In this past summer, I joined a field trip in southern Tibet, one of my not-so-many long serious field trips. The field trip was led by Dr. Weiqiang Ji from CAS. We had a total of eight people on our team, including six geologists and two local drivers. It was my first time to be in Tibet. 7/6-7/22.
Tibet is special to geologists, nature enthusiasts, or everyone perhaps. It is the largest mountain belt/plateau in the world. Tibet is home to numerous high mountains, including Mt. Everest, the highest peak in the world. It is the roof of the planet. Tibet is unique its landscapes, climate, ecosystems, people and culture. Tibet is high and lonely. It is far less accessible than other mountainous areas, and remains as one of the least known places in the world. Tibet is an extreme land.
Tibet started to rise somewhat 50-70 million years ago, and is still rising today. The rise of Tibet is due much to the collision between India and Asia. Tibet is a facinating place to study geology. It’s a complicated dynamic system and just about everyone in Earth sciences can find something to his/her taste in Tibet. We landed in Lhasa on 7/6, took a break on 7/7 and started off our journey on 7/8. The altitude effect was always there, but I got used to it after a couple of days. My fitbit Alta HR recorded a gradual increase of my resting heart rate from < 60 to 75 in the first week. I knew my body was adapting to the low oxygen.
Farms of highland barley (青稞). Rice and wheat do not grow well in Tibet due to the lack of water. Highland barley instead is the staple food here.
In the remote areas, many villages have only a dozen of households.
The rain is coming. Summer is the wet season in Tibet, and we had quite a lot of raining days during the trip.
Our Tibetan drivers were testing the performance of the Toyota Land Cruisers while we were looking at the outcrops.
Rape flowers are very common in Tibet, something unexpected!
Weiqiang was giving some introductions about the local geology at this outcrop of Dazhuka conglomerate. It was near the end of that day.
Sparrows eating barley.
Wenrong looking for outcrops.
Beryl (a pale green bar) and garnet (red clusters) in leucogranite quartz veins.
Gyantse County (江孜县) at dusk, with Gyantse Fort in the background.
Making orders in a restaurant in Gyantse.

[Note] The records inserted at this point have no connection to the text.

(** A call of the store that is not a swap. *)
Lemma calm_on_reg {A} op (f : A → Reply) (m : R S A) (Q : Res A → Prop) :
  touches_pointers op = false → @perform S _ op = map_reply f m → (∀ s, Q (fst (m s))) →
  calm store (on_reg m) Q.
Proof.
  intros Ht Hop HQ. apply calm_atomic. intros r. pose proof (ptr_other op (store r) Ht) as H.
  rewrite Hop, map_reply_snd in H. specialize (HQ (store r)). by destruct (m (store r)).
Qed.

Lemma calm_getrandom n : calm store (reg_getrandom n : Prog (Registry S) _ _) (λ _, True).
Proof. apply calm_atomic. intros r. split; [|done]. by destruct (random r) as [|[b|] rest]. Qed.

Ltac anything := by intros; exact I.
Ltac calm_op op :=
  eapply calm_bind with (Q := λ _, True);
    [eapply (calm_on_reg op); [done|reflexivity|done]| |done]; intros ? _.

Lemma calm_account_for_session token now :
  calm store (account_for_session (S := S) token now) (λ _, True).
Proof.
  calm_op (GetSession (token_hash token)). destruct a as [s|]; [|done]. by destruct (i_leb _ _).
Qed.

Lemma calm_request_email_login email now ttl :
  calm store (request_email_login (S := S) email now ttl) (λ _, True).
Proof.
  unfold request_email_login. destruct (i_leb _ _); [done|].
  apply calm_bind with (Q := λ _, True); [done| |done]. intros h _.
  calm_op (AccountIdByLogin Email h).
  apply calm_bind with (Q := λ _, True); [| |done].
  { apply calm_bind with (Q := λ _, True); [apply calm_getrandom|done|done]. }
  intros token _. cbv zeta. by calm_op (PutLoginToken (token_hash token)
    (mkLoginToken Email h a (i_saturating_add now ttl))).
Qed.

Lemma calm_confirm_login token now : calm store (confirm_login (S := S) token now) (λ _, True).
Proof.
  unfold confirm_login. calm_op (TakeLoginToken (token_hash token)).
  destruct a as [t|]; [|done]. destruct (i_leb _ _); [done|]. destruct (lt_account_id t); [done|].
  apply calm_bind with (Q := λ _, True); [| |done].
  { apply calm_bind with (Q := λ _, True); [apply calm_getrandom|done|done]. }
  intros id _. by apply (calm_on_reg (GetOrCreate (lt_kind t) (lt_value_hash t) (Account_new id now) now) RLogin).
Qed.

Lemma calm_create_session a now ttl : calm store (create_session (S := S) a now ttl) (λ _, True).
Proof.
  unfold create_session. destruct (i_leb _ _); [done|].
  apply calm_bind with (Q := λ _, True); [| |done].
  { apply calm_bind with (Q := λ _, True); [apply calm_getrandom|done|done]. }
  intros token _. cbv zeta.
  by calm_op (ReplaceSession (mkSession a (token_hash token) (i_saturating_add now ttl))).
Qed.
End Service.

(** ** The handlers' parts *)
Section Handlers.
Context {crypto : Crypto}.
Context {S : Type} `{!RegistryStore S, !Pointers S, !PointerLaws S}.
Abbreviation P E A := (Prog (Server S) E A).
Definition st (s : Server S) : S := store (sv_registry s).

Lemma calm_service {E A} (m : Prog (Registry S) E A) Q : calm store m Q → calm st (on_service m) Q.
Proof. by apply calm_zoom. Qed.

Lemma calm_store {A} op (f : A → Reply) (m : R S A) :
  touches_pointers op = false → @perform S _ op = map_reply f m → calm st (on_store m) (λ _, True).
Proof. intros H1 H2. by apply calm_service, (calm_on_reg op f). Qed.

Lemma calm_fs {A} message (m : M Host A) : calm st (fs (S := S) message m) (λ _, True).
Proof. apply calm_atomic. intros s. split; [|done]. by destruct (m (sv_disk s)). Qed.

Lemma calm_api {A} (m : P RegistryError A) (Q : A → Prop) :
  calm st m (λ r, match r with Ok a => Q a | Err _ => True end) →
  calm st (api m) (λ r, match r with Ok a => Q a | Err _ => True end).
Proof. intros H. eapply calm_catch; [exact H|]. by intros [a|e] Ha. Qed.

Lemma calm_api_any {A} (m : P RegistryError A) :
  calm st m (λ _, True) → calm st (api m) (λ _, True).
Proof. intros H. by eapply calm_catch. Qed.

(** Sequencing when nothing is needed of the intermediate result. *)
Lemma calm_seq {E A B} (m : P E A) (k : A → P E B) (Q : result E B → Prop) :
  calm st m (λ _, True) → (∀ a, calm st (k a) Q) → (∀ e, Q (Err e)) → calm st (bindP m k) Q.
Proof. intros Hm Hk He. by eapply calm_bind. Qed.

Context (state : AppState) (now : i64).
Context `{!XChaCha, !Postcard SignedRecord, !Postcard IdentityClaim,
  !Postcard (WalletPublicKey * DeviceRecord), !Postcard ReachabilityRecord}.

Lemma calm_random_hex : calm st (random_hex_8 (S := S)) (λ _, True).
Proof. apply calm_seq; [|done|done]. apply calm_service, calm_getrandom. Qed.

Lemma calm_sync_directory : calm st (sync_directory (S := S)) (λ _, True).
Proof. apply calm_seq; [apply calm_fs|intros; apply calm_fs|done]. Qed.

(** What [put] returns is the reference of the bytes. *)
Definition puts (blob : BlobRef) (r : Res BlobRef) : Prop := match r with Ok b => b = blob | Err _ => True end.

Lemma calm_write_blob stem content blob : calm st (write_blob (S := S) stem content blob) (puts blob).
Proof.
  unfold write_blob, commit_blob. apply calm_seq; [apply calm_random_hex|intros suffix|done].
  do 5 (apply calm_seq; [apply calm_fs|intros _|done]).
  by apply calm_seq; [apply calm_sync_directory|intros _|].
Qed.

Lemma calm_blobs_put self a k content :
  calm st (blobs_put (S := S) self a k content) (puts (blob_of k content)).
Proof.
  unfold blobs_put. cbv zeta. apply calm_seq; [done|intros stem|done].
  do 2 (apply calm_seq; [apply calm_fs|intros _|done]).
  apply calm_seq; [apply calm_fs|intros found|done].
  destruct found as [existing|]; [|apply calm_write_blob].
  destruct (denotes _ _); [|apply calm_write_blob].
  by apply calm_seq; [apply calm_fs|intros _|].
Qed.

(** What [get] returns passed both checks. *)
Definition gets (blob : BlobRef) (r : Res (option bytes)) : Prop :=
  match r with Ok (Some content) => denotes blob content = true | _ => True end.

Lemma calm_blobs_get self a blob : calm st (blobs_get (S := S) self a blob) (gets blob).
Proof.
  unfold blobs_get. apply calm_seq; [done|intros stem|done].
  apply calm_seq; [apply calm_fs|intros found|done]. destruct found as [content|]; [|done].
  by destruct (denotes blob content) eqn:E.
Qed.

Lemma calm_blobs_remove self a blob : calm st (blobs_remove (S := S) self a blob) (λ _, True).
Proof.
  unfold blobs_remove. apply calm_seq; [done|intros stem|done].
  apply calm_seq; [apply calm_fs|intros existed|done].
  destruct existed; [apply calm_sync_directory|done].
Qed.

Lemma calm_check_rate_limit k w limit : calm st (check_rate_limit (S := S) now k w limit) (λ _, True).
Proof.
  unfold check_rate_limit. apply calm_seq; [|intros b; by destruct (ultb _ _)|done].
  apply calm_api_any. by apply (calm_store (Bump k now w) RBucket).
Qed.

Lemma calm_authorize headers a : calm st (authorize (S := S) now headers a) (λ _, True).
Proof.
  unfold authorize. apply calm_seq; [done|intros token|done].
  apply calm_seq; [apply calm_api_any, calm_service, calm_account_for_session|intros found|done].
  destruct found as [a'|]; [|done]. by destruct (negb _).
Qed.

(** What a load returns: bytes that the pointer denotes. *)
Definition loads {E} (r : result E (option (BlobRef * bytes))) : Prop :=
  match r with Ok (Some (blob, content)) => denotes blob content = true | _ => True end.

Lemma calm_load fuel a k : calm st (load_current_blob (S := S) state fuel a k) loads.
Proof.
  induction fuel as [|fuel IH]; [done|]. cbn [load_current_blob].
  apply calm_seq; [by apply (calm_store (GetBlobRef a k) RBlob)|intros found|done].
  destruct found as [blob|]; [|done].
  eapply calm_bind; [apply calm_blobs_get|intros content Hc|done].
  destruct content as [content|]; [done|].
  apply calm_seq; [by apply (calm_store (GetBlobRef a k) RBlob)|intros again|done].
  by case_bool_decide.
Qed.
(* ===== verification/RegistryRecover.v ===== *)
(** * RegistryRecover: a stored recovery secret comes back

    On a working disk and database, the secret an account stores is the one its
    session reads back. *)

From stdpp Require Import functions.
From S2P Require Import Prelude Std Interleave Crypto Wire Identity UserId Records Storage FileStore Registry RegistrySpec RegistryProps RegistryPointers RegistryApi RegistryApiProps RegistryAnswers.

(** ** The cipher *)
Section Cipher.
Context `{!XChaCha, !XChaChaLaws}.

Lemma strip_app prefix s : strip prefix (prefix ++ s) = Some s.
Proof. by apply strip_Some. Qed.

Lemma cipher_open_sealed self a nonce plaintext sealed :
  sealed_under self a nonce plaintext = Ok sealed → cipher_open self a sealed = Ok plaintext.
Proof.
  unfold sealed_under, cipher_open. destruct (xc_encrypt _ _ _ _) as [ct|] eqn:Hct; [|done].
  cbn [ok_or bind_result]. intros Hs. apply (f_equal ok_opt) in Hs. cbn [ok_opt] in Hs. apply (inj Some) in Hs as <-. rewrite strip_app. cbn [ok_or bind_result].
  pose proof (xc_tagged _ _ _ _ _ Hct) as Hne. unfold NONCE_LEN.
  rewrite length_app, arr_length. destruct (Nat.leb_spec (24 + length ct) 24) as [Hle|_].
  { destruct ct; [done|]. cbn in Hle. lia. }
  rewrite take_app_length', drop_app_length' by (by rewrite arr_length).
  by rewrite (xc_correct _ _ _ _ _ Hct).
Qed.
End Cipher.

(** ** A disk on which every call succeeds *)
Definition working (files : Mem) (lk : Lock) : Host := mkHost files lk (λ _, false) true [].

Section Disk.
Context {crypto : Crypto}.
Context {S : Type} `{!RegistryStore S}.

(** The temporary file of the next write. *)
Definition next_suffix (r : Registry S) : str :=
  match random r with Some b :: _ => hex (arr_fit 8 b) | _ => hex (arr_fit 8 []) end.
Definition next_tmp (stem : bytes) (r : Registry S) : bytes := stem ++ b#".tmp-" ++ next_suffix r.

Lemma run_commit_blob tmp stem content blob (r : Registry S) files lk :
  files !! tmp = None → tmp ≠ data_file stem →
  ∃ files', run (commit_blob tmp stem content blob) (mkServer r (working files lk)) =
    (Some (Ok blob), mkServer r (working files' lk)) ∧ files' !! data_file stem = Some content.
Proof.
  intros Htmp Hne. exists (<[data_file stem := content]> (delete tmp (<[tmp := content]> (<[tmp := []]> files)))).
  split; [|apply lookup_insert_eq].
  unfold commit_blob, fs, atomic, create_new, exists_. cbn -[data_file sync_directory rename].
  rewrite Htmp. cbn -[data_file sync_directory rename]. unfold rename at 1. cbn -[data_file sync_directory].
  rewrite lookup_insert_eq. cbn -[data_file]. done.
Qed.

Lemma run_write_blob stem content blob (r : Registry S) files lk :
  files !! next_tmp stem r = None → head (random r) ≠ Some None →
  ∃ files' r', run (write_blob stem content blob) (mkServer r (working files lk)) =
    (Some (Ok blob), mkServer r' (working files' lk)) ∧
    store r' = store r ∧ files' !! data_file stem = Some content.
Proof.
  intros Htmp Hr. unfold write_blob. rewrite run_bind.
  assert (∃ r', run (random_hex_8 (S := S)) (mkServer r (working files lk)) =
    (Some (Ok (next_suffix r)), mkServer r' (working files lk)) ∧ store r' = store r) as (r' & -> & Hst).
  { unfold random_hex_8, next_suffix. cbn. destruct r as [d [|[b|] rest]]; cbn in *; [|eauto..].
    - by eexists.
    - by destruct Hr. }
  destruct (run_commit_blob (next_tmp stem r) stem content blob r' files lk Htmp) as (files' & Hrun & Hf).
  { unfold next_tmp, data_file. intros E%app_inv_head. discriminate E. }
  exists files', r'. unfold next_tmp in Hrun. by rewrite Hrun.
Qed.

Lemma run_blobs_put self a k content stem (r : Registry S) files lk :
  blob_stem self a (bl_id (blob_of k content)) = Ok stem →
  files !! data_file stem = None → files !! next_tmp stem r = None → head (random r) ≠ Some None →
  ∃ files' r', run (blobs_put self a k content) (mkServer r (working files lk)) =
    (Some (Ok (blob_of k content)), mkServer r' (working files' lk)) ∧
    store r' = store r ∧ files' !! data_file stem = Some content.
Proof.
  intros Hstem Hdata Htmp Hrandom. unfold blobs_put. cbv zeta. rewrite Hstem. cbn [bindP].
  unfold fs, atomic, readM, create_dir_all, restrict_dir, fs_read. cbn -[write_blob data_file].
  rewrite Hdata. cbn -[write_blob data_file]. by apply run_write_blob.
Qed.

Lemma run_blobs_get self a blob stem content (r : Registry S) files lk :
  blob_stem self a (bl_id blob) = Ok stem → files !! data_file stem = Some content →
  denotes blob content = true →
  run (blobs_get self a blob) (mkServer r (working files lk)) =
  (Some (Ok (Some content)), mkServer r (working files lk)).
Proof.
  intros Hstem Hdata Hden. unfold blobs_get. rewrite Hstem. cbn [bindP].
  unfold fs, atomic, readM, fs_read. cbn -[data_file denotes]. rewrite Hdata. cbn -[data_file denotes].
  by rewrite Hden.
Qed.
End Disk.

(** ** A store on which no call fails *)
Class Reliable (S : Type) `{!RegistryStore S, !Pointers S} : Type := {
  reliable : S → Prop;
  rel_read a k (s : S) o : reliable s → slot s a k = Ok o → blob_ref a k s = (Ok o, s);
  rel_swap a k e n (s : S) : reliable s → slot s a k = Ok e →
    ∃ s', compare_and_swap_blob_ref a k e n s = (Ok (Applied e), s') ∧ reliable s' ∧
      slot s' a k = Ok (Some n)
}.

#[export] Instance redb_reliable {D} `{!Redb D, !RedbLaws D}
    `{!Json LoginToken, !Json Account, !Json LoginIdentity, !Json BlobRef, !Json Session,
      !Json RateLimitBucket} `{!JsonTotal BlobRef} : Reliable (RedbRegistryStore D).
Proof.
  refine {| reliable s := rs_faults s = [] |}.
  - intros a k [d f] o Hf Ho. cbn in Hf, Ho. subst f. cbn -[decode_opt]. unfold redb_blob_ref, begin_read.
    cbn -[decode_opt]. by rewrite Ho.
  - intros a k e n [d f] Hf He. cbn in Hf, He. subst f. cbn -[decode_opt].
    unfold redb_compare_and_swap_blob_ref. cbn -[decode_opt blob_key]. rewrite He.
    rewrite bool_decide_true by done. destruct (encode_ok n) as (b & -> & Hb). cbn -[decode_opt blob_key].
    eexists. split_and!; [done|done|]. cbn -[decode_opt blob_key].
    rewrite (decode_insert _ _ _ _ _ _ Hb). by rewrite decide_True.
Defined.

Section RoundTrip.
Context {crypto : Crypto}.
Context {S : Type} `{!RegistryStore S, !Pointers S, !Reliable S}.
Context (state : AppState).
Context `{!XChaCha, !XChaChaLaws, !Postcard SignedRecord, !Postcard IdentityClaim,
  !Postcard (WalletPublicKey * DeviceRecord), !Postcard ReachabilityRecord}.

(** The request carries a token that opens the account. *)
Definition authorized (now : i64) (headers : HeaderMap) (a : AccountId) (s : Server S) : Prop :=
  run (authorize now headers a) s = (Some (Ok tt), s).

Lemma run_read a k o (s : Server S) :
  reliable (st s) → slot (st s) a k = Ok o →
  run (on_store (blob_ref a k)) s = (Some (Ok o), s).
Proof.
  intros Hr Ho. unfold on_store, on_service, on_reg, atomic. cbn [zoom run]. unfold st in *.
  rewrite (rel_read _ _ _ _ Hr Ho). by destruct s as [[]].
Qed.

Lemma run_load fuel a k blob stem content (r : Registry S) files lk :
  reliable (store r) → slot (store r) a k = Ok (Some blob) →
  blob_stem (blobs state) a (bl_id blob) = Ok stem → files !! data_file stem = Some content →
  denotes blob content = true →
  run (load_current_blob state (Datatypes.S fuel) a k) (mkServer r (working files lk)) =
  (Some (Ok (Some (blob, content))), mkServer r (working files lk)).
Proof.
  intros Hr Hs Hstem Hf Hd. cbn [load_current_blob]. rewrite run_bind, (run_read a k (Some blob)) by done.
  by rewrite run_bind, (run_blobs_get _ _ _ _ _ _ _ _ Hstem Hf Hd).
Qed.

Lemma run_load_none fuel a k (s : Server S) :
  reliable (st s) → slot (st s) a k = Ok None →
  run (load_current_blob state (Datatypes.S fuel) a k) s = (Some (Ok None), s).
Proof. intros Hr Hs. cbn [load_current_blob]. by rewrite run_bind, (run_read a k None). Qed.

Lemma run_api {A} (m : Prog (Server S) RegistryError A) s :
  run (api m) s = (match fst (run m s) with Some r => Some (map_err from_registry r) | None => None end,
    snd (run m s)).
Proof. unfold api, map_errP. rewrite run_catch. by destruct (run m s) as [[r|] s']. Qed.

Lemma denotes_blob_of k content : (N.of_nat (length content) < 2 ^ 64)%N → denotes (blob_of k content) content = true.
Proof.
  intros Hlen. unfold denotes, blob_of. cbn [bl_size bl_sha256].
  rewrite u_val_uwrap_small, N.eqb_refl by done. by rewrite bool_decide_true.
Qed.

(** The files of a blob: its place, and the place it is written at first. *)
Definition stem_of (a : AccountId) (blob : BlobRef) : bytes := account_dir (blobs state) a ++ b#"/" ++ bl_id blob.

Lemma lower_hex_blob_char c : UserId.is_lower_hex c = true → blob_id_char c = true.
Proof. destruct c as [[] [] [] [] [] [] [] []]; vm_compute; intros Hc; try discriminate Hc; done. Qed.

Lemma blob_stem_of a k content :
  blob_stem (blobs state) a (bl_id (blob_of k content)) = Ok (stem_of a (blob_of k content)).
Proof.
  unfold blob_stem. assert (forallb blob_id_char (bl_id (blob_of k content)) = true) as ->; [|done].
  cbn [bl_id blob_of]. rewrite !forallb_app. apply andb_true_iff. split; [by destruct k|].
  apply andb_true_iff. split; [done|]. pose proof (UserId.hex_lower (sha256 content)) as Hh.
  unfold sha256_hex. rewrite forallb_forall in Hh |- *. intros c Hc. apply lower_hex_blob_char; auto.
Qed.

(** What the random source gives the sealing, and what it leaves. *)
Definition sealing (r : Registry S) : option (arr 24 * Registry S) :=
  match random r with
  | None :: _ => None
  | Some b :: rest => Some (arr_fit 24 b, mkRegistry (store r) rest)
  | [] => Some (arr_fit 24 [], r)
  end.

Lemma run_seal a body nonce sealed (r r1 : Registry S) h :
  sealing r = Some (nonce, r1) → sealed_under (recovery_cipher state) a nonce body = Ok sealed →
  run (cipher_seal state a body) (mkServer r h) = (Some (Ok sealed), mkServer r1 h) ∧ store r1 = store r.
Proof.
  unfold cipher_seal, on_service, reg_getrandom, atomic, sealing, NONCE_LEN. cbn [zoom bindP run sv_registry].
  destruct (random r) as [|[b|] rest]; intros Hs Hseal; try discriminate Hs; injection Hs as <- <-;
    cbn [bindP run]; by rewrite Hseal.
Qed.

End RoundTrip.
(* ===== verification/RegistryApiWitness.v ===== *)
(** * RegistryApiWitness: the handlers' theorems at concrete inputs

    Two clients of one account storing its recovery secret and its record at the
    same time. *)

From stdpp Require Import functions.
From S2P Require Import Prelude Std Interleave Crypto Wire Identity UserId Records Instances Codecs Storage FileStore Registry RegistrySpec RegistryProps RegistryRuns RegistryAuth RegistryWitness RegistryPointers RegistryApi RegistryApiProps RegistryAnswers RegistryRecover.

(** ** The server *)
Definition toy_xtag (key nonce msg aad : bytes) : bytes := toy_hash 16 (key ++ nonce ++ msg ++ aad).
Lemma length_toy_xtag key nonce msg aad : length (toy_xtag key nonce msg aad) = 16%nat.
Proof. apply arr_length. Qed.

#[export] Instance ToyXChaCha : XChaCha := {|
  xc_encrypt key nonce msg aad := Some (toy_xtag key nonce msg aad ++ msg);
  xc_decrypt key nonce ct aad :=
    let msg := drop 16 ct in
    if bool_decide (take 16 ct = toy_xtag key nonce msg aad) then Some msg else None
|}.

#[export] Instance ToyXChaChaLaws : XChaChaLaws.
Proof.
  split.
  - intros key nonce msg aad ct. cbn -[toy_xtag]. intros [= <-].
    rewrite drop_app_length' by (by rewrite length_toy_xtag).
    rewrite take_app_length' by (by rewrite length_toy_xtag). by rewrite bool_decide_true.
  - intros key nonce msg aad ct. cbn -[toy_xtag]. intros [= <-] Hnil.
    apply (f_equal length) in Hnil. by rewrite length_app, length_toy_xtag in Hnil.
Qed.

Definition no_mail : AppState :=
  mkApp (mkBlobs b#"blobs") (λ _ _ _, Ok tt) (mkCipher (arr_fit 32 [])).

(** A store with a session of [account1] under the token "first". *)
Definition with_session : RedbRegistryStore Tables := snd (replace_session session1 opened).
Definition server1 : Server (RedbRegistryStore Tables) :=
  mkServer (mkRegistry with_session [Some (replicate 24 (byte_of 5)); Some (replicate 8 (byte_of 6))])
    (working ∅ Unlocked).
Definition bearer : HeaderMap := Some b#"Bearer first".
Definition secret1 : arr 32 := arr_fit 32 (replicate 32 (byte_of 7)).
Definition secret2 : arr 32 := arr_fit 32 (replicate 32 (byte_of 8)).

Definition clients : list (Prog (Server (RedbRegistryStore Tables)) ApiError Response) :=
  [put_recovery no_mail (I64 200) 3 (aid account1) bearer (arr_bytes secret1);
   put_recovery no_mail (I64 200) 3 (aid account1) bearer (arr_bytes secret2)].

(** Both have written their blob before either sets the pointer. *)
Definition order : list nat := concat (replicate 40 [0%nat; 1%nat]).

Definition final := schedule order clients server1 [].
Definition answer (m : Prog (Server (RedbRegistryStore Tables)) ApiError Response) : nat :=
  match m with
  | Ret (Ok (BlobResponse _ _ _)) => 1
  | Ret (Err e) => match ae_status e with CONFLICT => 2 | _ => 3 end
  | _ => 0
  end.

Example one_wins : map answer (fst (fst final)) = [1; 2]%nat.
Proof. vm_compute. reflexivity. Qed.

(** The pointer the winner set is there, and stays. *)
Example winner_set :
  match cslot (snd (fst final)) account1 Recovery with Ok (Some _) => true | _ => false end = true.
Proof. vm_compute. reflexivity. Qed.

Lemma clients_are_requests : Forall (any_request no_mail) clients.
Proof.
  apply list.Forall_cons. split; [|apply list.Forall_singleton]; exists 3%nat; apply req_put_recovery.
Qed.

Lemma requests_keep_authority_witness :
  ∃ h pool s, steps (any_request no_mail) ([], server1) h (pool, s) ∧
    (∃ ref, cslot s account1 Recovery = Ok (Some ref)) ∧
    guaranteed (keeps no_mail) (s :: h) ∧
    ∀ s1 a ref, s1 ∈ s :: h → cslot s1 a Recovery = Ok (Some ref) → cslot s a Recovery = Ok (Some ref).
Proof.
  destruct (start_steps (any_request no_mail) clients server1 clients_are_requests) as [h0 H0].
  pose proof winner_set as Hset. unfold final in Hset.
  pose proof (schedule_steps (any_request no_mail) order ([], server1) clients server1 h0 H0) as Hsteps.
  assert (snd (fst (schedule order clients server1 h0)) = snd (fst (schedule order clients server1 [])))
    as Hsame by by rewrite schedule_state.
  destruct (schedule order clients server1 h0) as [[pool s] h]. cbn [fst snd] in Hsame.
  exists h, pool, s. split; [exact Hsteps|]. split.
  - rewrite Hsame. destruct (cslot _ account1 Recovery) as [[ref|]|e]; try discriminate Hset. by exists ref.
  - exact (requests_keep_authority no_mail server1 h pool s Hsteps).
Defined.

Lemma requests_answer_alone_witness :
  ∃ r, fst (run (put_recovery no_mail (I64 200) 1 (aid account1) bearer (arr_bytes secret1)) server1) = Some r.
Proof. apply (requests_answer_alone no_mail 0 _ server1), req_put_recovery. Defined.

(** ** Storing a secret and reading it back *)
Definition sealed1 : bytes :=
  match sealed_under (recovery_cipher no_mail) account1 (arr_fit 24 (replicate 24 (byte_of 5))) (arr_bytes secret1) with
  | Ok sealed => sealed | Err _ => [] end.
Definition registry1 : Registry (RedbRegistryStore Tables) :=
  mkRegistry with_session [Some (replicate 8 (byte_of 6))].

Lemma session_reads h (s : RedbRegistryStore Tables) :
  rs_faults s = [] → session h s = (fst (session h s), s).
Proof. destruct s as [d f]. cbn. by intros ->. Qed.

(** A session that the store returns, unexpired and of this account, authorizes. *)
Lemma authorized_if now headers a token (r : Registry (RedbRegistryStore Tables)) os :
  bearer_token headers = Some token → rs_faults (store r) = [] →
  match fst (session (token_hash token) (store r)) with
  | Ok (Some se) => negb (i_leb (se_expires_at se) now) && bool_decide (se_account_id se = a)
  | _ => false
  end = true →
  authorized now headers a (mkServer r os).
Proof.
  intros Htoken Hf Hse. unfold authorized, authorize. rewrite Htoken.
  unfold api, on_service, account_for_session, on_reg, atomic. cbn -[session token_hash i_leb].
  rewrite (session_reads _ _ Hf).
  destruct (fst (session (token_hash token) (store r))) as [[se|]|e]; [|done..].
  apply andb_true_iff in Hse as [Hexp Ha]. cbn -[i_leb]. apply negb_true_iff in Hexp. rewrite Hexp.
  cbn. rewrite Ha. cbn. by destruct r.
Qed.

A remote village in the vast wild land, like an island. Altitude was > 4,500 m.
A mini store at 5,300 m. Didn’t get a chance to walk in.
A village sitting in a U-shaped valley carved by glaciers.
Yamdrok Lake, one of the three largest sacred lakes in Tibet. See here
Highway running in the valley.
Potala Palace at night.
It was very eazy to get contrasty pictures in sunny days. Driving from Lhasa to Nyingchi.
Driving from Lhasa to Nyingchi. Nyingchi is lower in altitude, and is such a beautiful and clean city. It’s a gem on the edge of the Tibetan plateau.
Xu was taking notes in the car.
Road crews were cracking and removing fallen rocks on the road.
Monkeys on the cliff!
Wenrong was examining an outcrop at dusk.
Xu and Wenrong walking down a hill near Tsetang.
Local people doing rituals at their village entrance before dusk. The giant rotating prayer wheel is believed to bring good luck to the people.
Water rushing beneath a wooden bridge.
Power poles on the mountains, sending electricity to villages scattered throughout the plateau.
Highland Barley Festival!
Grasslands at 4,700 m
Yaks! I had thought that Tibetan yaks were dangerous and might attack people, but it turned out that they were very mild and tended to run away from people…
Collecting samples at 4,800 m.
A service station?
Mountains in distance.
A beam of sunlight penetrated the cloud, shining on a mountain slope.
Road in Tibet.
Kids running down a hill. They told me they were flying paper planes.
Xu and Weiqiang were climbing.
Mist in the mountains.
The back of Potala Palace after sunset.
Man sitting in a souvenir store by the Potala Palace.
A little Tibetan kid was playing by the street, and suddenly found me taking pictures of him when he looked up.
Metal flower statues. The last night.